_Excerpted records_.
BEGIN
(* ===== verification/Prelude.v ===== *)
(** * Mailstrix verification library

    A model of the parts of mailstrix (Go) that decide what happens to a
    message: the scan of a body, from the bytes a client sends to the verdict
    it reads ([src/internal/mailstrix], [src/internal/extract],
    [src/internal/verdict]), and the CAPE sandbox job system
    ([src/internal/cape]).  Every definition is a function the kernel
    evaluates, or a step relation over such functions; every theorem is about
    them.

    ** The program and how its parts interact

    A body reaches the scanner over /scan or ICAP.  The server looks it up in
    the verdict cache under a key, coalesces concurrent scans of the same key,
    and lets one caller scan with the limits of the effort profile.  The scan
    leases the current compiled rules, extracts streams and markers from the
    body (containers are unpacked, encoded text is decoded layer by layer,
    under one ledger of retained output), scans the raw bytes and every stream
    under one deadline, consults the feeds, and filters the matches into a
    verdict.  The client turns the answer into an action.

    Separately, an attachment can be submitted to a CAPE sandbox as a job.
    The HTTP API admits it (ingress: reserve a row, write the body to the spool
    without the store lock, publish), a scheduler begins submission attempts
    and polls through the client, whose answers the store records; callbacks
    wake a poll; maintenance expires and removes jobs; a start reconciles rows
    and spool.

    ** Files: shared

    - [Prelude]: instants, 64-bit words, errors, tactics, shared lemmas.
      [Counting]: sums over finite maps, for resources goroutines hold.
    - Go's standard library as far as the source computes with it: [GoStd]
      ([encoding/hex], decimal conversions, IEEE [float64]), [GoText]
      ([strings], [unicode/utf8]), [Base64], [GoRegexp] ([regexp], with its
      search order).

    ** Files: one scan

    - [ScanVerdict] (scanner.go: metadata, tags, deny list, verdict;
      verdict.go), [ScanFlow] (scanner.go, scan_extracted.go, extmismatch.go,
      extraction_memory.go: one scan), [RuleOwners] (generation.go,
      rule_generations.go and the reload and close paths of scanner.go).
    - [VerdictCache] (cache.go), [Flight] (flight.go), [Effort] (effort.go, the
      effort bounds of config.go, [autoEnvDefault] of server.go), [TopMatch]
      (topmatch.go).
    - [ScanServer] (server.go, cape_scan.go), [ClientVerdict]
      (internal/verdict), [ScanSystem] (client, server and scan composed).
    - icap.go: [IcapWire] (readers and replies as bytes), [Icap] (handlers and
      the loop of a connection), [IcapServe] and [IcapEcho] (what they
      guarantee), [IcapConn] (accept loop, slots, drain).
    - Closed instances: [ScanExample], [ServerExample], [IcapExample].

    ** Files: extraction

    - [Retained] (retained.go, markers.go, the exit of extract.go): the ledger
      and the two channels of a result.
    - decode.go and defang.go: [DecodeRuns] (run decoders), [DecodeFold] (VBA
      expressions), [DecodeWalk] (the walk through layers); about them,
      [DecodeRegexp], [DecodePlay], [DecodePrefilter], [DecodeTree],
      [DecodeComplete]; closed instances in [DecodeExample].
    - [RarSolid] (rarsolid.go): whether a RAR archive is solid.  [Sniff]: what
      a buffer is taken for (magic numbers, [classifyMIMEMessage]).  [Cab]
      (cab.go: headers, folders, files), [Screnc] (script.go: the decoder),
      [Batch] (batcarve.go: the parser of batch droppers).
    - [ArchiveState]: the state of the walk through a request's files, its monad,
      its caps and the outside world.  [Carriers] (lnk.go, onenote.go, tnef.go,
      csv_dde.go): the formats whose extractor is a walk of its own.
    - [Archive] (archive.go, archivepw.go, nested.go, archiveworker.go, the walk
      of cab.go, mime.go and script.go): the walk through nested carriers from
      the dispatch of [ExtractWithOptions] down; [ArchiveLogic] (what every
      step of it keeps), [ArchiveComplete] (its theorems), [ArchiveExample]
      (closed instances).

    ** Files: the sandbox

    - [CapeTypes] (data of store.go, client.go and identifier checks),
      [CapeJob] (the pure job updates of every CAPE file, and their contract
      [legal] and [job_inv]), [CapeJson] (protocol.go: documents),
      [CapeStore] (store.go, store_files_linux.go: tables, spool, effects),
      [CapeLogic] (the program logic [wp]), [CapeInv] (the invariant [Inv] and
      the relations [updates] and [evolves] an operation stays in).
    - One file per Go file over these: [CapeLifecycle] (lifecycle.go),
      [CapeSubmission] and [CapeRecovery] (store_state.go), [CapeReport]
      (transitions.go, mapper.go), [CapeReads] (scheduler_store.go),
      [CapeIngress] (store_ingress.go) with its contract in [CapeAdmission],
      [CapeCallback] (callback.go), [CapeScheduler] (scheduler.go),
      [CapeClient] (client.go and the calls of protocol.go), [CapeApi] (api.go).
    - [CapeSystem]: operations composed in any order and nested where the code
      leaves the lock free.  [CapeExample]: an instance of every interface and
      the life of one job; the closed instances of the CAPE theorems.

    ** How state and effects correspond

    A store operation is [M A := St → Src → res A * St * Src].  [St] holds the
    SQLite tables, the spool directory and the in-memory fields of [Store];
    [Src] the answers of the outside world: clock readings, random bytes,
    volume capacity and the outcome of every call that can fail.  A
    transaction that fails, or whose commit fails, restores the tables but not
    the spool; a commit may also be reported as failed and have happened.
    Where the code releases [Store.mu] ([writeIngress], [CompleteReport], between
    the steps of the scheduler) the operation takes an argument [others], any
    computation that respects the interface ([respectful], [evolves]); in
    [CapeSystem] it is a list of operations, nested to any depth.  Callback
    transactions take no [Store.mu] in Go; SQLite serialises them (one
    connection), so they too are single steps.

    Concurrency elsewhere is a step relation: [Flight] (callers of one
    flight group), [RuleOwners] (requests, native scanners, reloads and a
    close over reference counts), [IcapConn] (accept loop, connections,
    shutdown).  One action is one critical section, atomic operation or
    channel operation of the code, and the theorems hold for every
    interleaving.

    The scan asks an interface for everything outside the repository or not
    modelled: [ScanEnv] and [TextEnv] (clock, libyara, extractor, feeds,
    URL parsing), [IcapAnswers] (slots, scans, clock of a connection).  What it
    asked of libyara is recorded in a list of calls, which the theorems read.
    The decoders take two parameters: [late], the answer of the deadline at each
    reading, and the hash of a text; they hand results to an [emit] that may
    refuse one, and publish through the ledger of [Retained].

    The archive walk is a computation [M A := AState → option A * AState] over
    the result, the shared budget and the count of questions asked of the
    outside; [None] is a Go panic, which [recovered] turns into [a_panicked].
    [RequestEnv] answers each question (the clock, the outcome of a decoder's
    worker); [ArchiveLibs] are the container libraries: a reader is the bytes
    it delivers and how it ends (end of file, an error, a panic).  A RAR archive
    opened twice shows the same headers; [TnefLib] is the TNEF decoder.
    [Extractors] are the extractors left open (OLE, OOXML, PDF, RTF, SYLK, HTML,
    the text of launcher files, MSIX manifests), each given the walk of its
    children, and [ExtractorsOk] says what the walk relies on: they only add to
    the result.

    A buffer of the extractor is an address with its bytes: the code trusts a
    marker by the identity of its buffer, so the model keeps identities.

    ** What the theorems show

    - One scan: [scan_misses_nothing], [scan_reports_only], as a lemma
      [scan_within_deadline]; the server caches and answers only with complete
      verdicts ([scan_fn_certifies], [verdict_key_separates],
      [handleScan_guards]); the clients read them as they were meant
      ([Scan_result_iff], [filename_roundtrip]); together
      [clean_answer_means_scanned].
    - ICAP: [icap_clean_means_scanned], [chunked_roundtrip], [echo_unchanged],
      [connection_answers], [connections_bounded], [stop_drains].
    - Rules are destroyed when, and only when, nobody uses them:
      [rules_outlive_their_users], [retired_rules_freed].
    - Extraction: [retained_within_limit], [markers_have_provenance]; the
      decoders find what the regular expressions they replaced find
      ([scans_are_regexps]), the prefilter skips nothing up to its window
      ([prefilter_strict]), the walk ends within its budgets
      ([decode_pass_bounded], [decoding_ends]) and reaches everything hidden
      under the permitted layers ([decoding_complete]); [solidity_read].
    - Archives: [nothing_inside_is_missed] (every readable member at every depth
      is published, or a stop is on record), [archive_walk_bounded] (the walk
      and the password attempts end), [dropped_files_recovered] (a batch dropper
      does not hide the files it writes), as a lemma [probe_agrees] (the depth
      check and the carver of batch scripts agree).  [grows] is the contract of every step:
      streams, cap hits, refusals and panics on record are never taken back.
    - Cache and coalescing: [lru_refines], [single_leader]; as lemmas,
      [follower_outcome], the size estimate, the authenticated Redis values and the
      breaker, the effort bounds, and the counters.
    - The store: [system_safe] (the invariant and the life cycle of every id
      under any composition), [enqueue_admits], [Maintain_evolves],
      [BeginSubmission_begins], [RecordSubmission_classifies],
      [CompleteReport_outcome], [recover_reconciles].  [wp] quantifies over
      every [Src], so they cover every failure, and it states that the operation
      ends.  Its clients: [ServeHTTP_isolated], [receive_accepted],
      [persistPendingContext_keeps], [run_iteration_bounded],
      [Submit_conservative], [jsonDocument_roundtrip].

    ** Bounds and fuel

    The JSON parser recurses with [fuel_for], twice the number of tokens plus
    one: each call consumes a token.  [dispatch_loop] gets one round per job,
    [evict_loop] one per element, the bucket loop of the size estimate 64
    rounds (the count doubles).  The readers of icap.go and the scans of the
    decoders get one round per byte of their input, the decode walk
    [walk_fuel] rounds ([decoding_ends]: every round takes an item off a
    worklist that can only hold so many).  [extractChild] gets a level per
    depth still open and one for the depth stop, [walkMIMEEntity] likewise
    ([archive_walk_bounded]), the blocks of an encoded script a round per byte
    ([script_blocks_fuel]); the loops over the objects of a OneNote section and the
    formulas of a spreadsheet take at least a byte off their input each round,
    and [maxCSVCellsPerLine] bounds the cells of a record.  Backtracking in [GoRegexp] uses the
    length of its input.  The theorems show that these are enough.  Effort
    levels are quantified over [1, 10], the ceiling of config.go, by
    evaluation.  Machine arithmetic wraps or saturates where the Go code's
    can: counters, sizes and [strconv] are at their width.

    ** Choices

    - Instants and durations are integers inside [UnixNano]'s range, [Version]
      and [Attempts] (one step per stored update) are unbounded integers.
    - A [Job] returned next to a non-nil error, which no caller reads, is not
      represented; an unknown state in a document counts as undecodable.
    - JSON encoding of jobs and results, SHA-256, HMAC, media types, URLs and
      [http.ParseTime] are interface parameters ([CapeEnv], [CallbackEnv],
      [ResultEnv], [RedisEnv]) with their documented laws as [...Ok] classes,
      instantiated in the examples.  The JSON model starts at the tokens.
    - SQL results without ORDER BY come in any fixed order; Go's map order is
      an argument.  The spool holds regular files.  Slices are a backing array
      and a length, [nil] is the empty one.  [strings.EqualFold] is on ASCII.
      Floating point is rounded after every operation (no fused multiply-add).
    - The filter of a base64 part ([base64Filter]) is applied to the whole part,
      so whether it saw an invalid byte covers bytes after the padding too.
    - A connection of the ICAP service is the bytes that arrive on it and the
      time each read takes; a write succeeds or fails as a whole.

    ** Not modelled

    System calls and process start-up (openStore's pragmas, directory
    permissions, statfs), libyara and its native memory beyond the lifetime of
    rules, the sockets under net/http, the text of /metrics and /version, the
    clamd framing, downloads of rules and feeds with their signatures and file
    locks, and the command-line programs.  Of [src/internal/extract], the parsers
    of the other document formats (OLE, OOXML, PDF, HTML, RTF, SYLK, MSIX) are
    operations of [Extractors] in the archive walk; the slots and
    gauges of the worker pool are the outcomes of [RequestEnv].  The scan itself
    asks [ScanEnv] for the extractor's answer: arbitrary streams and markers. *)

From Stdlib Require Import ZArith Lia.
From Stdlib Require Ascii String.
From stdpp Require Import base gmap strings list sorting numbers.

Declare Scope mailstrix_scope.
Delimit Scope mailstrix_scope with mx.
END
BEGIN
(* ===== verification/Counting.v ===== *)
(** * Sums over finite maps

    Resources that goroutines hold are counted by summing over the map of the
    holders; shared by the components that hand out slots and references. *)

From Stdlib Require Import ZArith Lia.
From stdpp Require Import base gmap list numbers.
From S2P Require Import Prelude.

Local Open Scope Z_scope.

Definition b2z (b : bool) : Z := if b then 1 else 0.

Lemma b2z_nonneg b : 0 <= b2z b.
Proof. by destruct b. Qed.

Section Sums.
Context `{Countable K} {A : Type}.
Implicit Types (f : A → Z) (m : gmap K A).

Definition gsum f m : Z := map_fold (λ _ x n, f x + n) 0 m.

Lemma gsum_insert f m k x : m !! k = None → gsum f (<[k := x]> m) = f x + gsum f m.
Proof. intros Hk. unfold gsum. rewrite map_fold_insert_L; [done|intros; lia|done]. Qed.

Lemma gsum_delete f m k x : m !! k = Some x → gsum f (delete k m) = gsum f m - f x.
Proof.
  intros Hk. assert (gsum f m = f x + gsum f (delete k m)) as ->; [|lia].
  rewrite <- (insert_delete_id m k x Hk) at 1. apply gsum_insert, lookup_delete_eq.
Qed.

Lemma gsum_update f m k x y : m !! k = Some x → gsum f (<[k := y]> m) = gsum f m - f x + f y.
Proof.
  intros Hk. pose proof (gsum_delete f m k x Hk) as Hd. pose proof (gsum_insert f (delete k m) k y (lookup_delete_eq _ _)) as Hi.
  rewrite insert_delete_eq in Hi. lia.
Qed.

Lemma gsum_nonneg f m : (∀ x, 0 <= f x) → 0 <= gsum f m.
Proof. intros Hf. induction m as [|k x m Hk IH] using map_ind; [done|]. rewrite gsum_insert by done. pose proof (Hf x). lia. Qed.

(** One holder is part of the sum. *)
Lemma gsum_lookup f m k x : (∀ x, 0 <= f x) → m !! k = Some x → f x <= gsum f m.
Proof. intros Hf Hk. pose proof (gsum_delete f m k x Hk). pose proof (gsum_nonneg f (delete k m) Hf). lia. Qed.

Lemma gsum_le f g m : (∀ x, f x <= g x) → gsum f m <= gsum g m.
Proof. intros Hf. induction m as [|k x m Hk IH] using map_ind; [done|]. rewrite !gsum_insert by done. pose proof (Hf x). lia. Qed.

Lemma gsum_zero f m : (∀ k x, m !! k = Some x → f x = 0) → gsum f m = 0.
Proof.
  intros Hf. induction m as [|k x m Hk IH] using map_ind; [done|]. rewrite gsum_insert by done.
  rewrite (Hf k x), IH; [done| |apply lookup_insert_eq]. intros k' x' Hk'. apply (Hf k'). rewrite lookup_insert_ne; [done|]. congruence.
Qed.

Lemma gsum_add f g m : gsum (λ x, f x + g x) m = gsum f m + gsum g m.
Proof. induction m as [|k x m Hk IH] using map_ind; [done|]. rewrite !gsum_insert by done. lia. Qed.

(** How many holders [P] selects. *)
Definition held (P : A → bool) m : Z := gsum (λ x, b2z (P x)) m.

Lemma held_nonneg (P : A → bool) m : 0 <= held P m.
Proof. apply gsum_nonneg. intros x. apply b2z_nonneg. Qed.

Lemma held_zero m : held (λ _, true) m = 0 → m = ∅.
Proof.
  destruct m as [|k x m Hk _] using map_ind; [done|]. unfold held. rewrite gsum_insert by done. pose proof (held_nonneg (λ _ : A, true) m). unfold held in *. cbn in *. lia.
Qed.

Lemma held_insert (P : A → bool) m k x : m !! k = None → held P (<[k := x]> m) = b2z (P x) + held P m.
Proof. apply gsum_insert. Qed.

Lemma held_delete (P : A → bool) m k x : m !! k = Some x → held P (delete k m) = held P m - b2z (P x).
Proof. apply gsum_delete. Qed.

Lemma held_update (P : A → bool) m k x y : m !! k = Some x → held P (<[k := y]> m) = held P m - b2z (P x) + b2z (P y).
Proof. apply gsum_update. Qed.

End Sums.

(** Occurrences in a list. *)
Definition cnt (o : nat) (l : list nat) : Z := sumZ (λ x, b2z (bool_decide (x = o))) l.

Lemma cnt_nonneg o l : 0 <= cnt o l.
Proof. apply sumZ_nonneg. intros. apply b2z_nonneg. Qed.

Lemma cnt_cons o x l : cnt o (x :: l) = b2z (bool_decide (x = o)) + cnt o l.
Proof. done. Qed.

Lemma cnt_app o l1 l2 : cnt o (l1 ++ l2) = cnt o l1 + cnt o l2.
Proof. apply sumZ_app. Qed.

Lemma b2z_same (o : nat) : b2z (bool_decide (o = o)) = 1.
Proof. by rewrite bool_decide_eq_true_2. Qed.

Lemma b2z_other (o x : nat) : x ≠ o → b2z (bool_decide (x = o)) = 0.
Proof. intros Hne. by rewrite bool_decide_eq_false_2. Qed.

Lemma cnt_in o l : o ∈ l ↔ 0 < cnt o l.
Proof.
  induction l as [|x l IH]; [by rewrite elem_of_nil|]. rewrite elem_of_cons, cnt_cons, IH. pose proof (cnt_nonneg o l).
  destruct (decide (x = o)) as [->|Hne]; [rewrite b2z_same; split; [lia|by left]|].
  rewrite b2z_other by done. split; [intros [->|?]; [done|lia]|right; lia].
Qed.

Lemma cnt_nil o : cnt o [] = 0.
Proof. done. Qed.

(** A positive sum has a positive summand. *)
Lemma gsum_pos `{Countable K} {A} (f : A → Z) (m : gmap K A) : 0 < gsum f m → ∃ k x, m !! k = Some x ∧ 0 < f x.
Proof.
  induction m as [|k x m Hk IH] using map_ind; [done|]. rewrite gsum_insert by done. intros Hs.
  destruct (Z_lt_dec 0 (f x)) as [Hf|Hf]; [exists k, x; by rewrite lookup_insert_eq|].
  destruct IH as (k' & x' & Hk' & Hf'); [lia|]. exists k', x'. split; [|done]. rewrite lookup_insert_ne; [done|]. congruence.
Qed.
END
_Task_. Using the records above, set down exactly the lines from the one with "(* ===== verification/Prelude.v ===== *)" through the one with "into an action.", inclusive, and nothing more.

_Your response_.
(* ===== verification/Prelude.v ===== *)
(** * Mailstrix verification library

    A model of the parts of mailstrix (Go) that decide what happens to a
    message: the scan of a body, from the bytes a client sends to the verdict
    it reads ([src/internal/mailstrix], [src/internal/extract],
    [src/internal/verdict]), and the CAPE sandbox job system
    ([src/internal/cape]).  Every definition is a function the kernel
    evaluates, or a step relation over such functions; every theorem is about
    them.

    ** The program and how its parts interact

    A body reaches the scanner over /scan or ICAP.  The server looks it up in
    the verdict cache under a key, coalesces concurrent scans of the same key,
    and lets one caller scan with the limits of the effort profile.  The scan
    leases the current compiled rules, extracts streams and markers from the
    body (containers are unpacked, encoded text is decoded layer by layer,
    under one ledger of retained output), scans the raw bytes and every stream
    under one deadline, consults the feeds, and filters the matches into a
    verdict.  The client turns the answer into an action.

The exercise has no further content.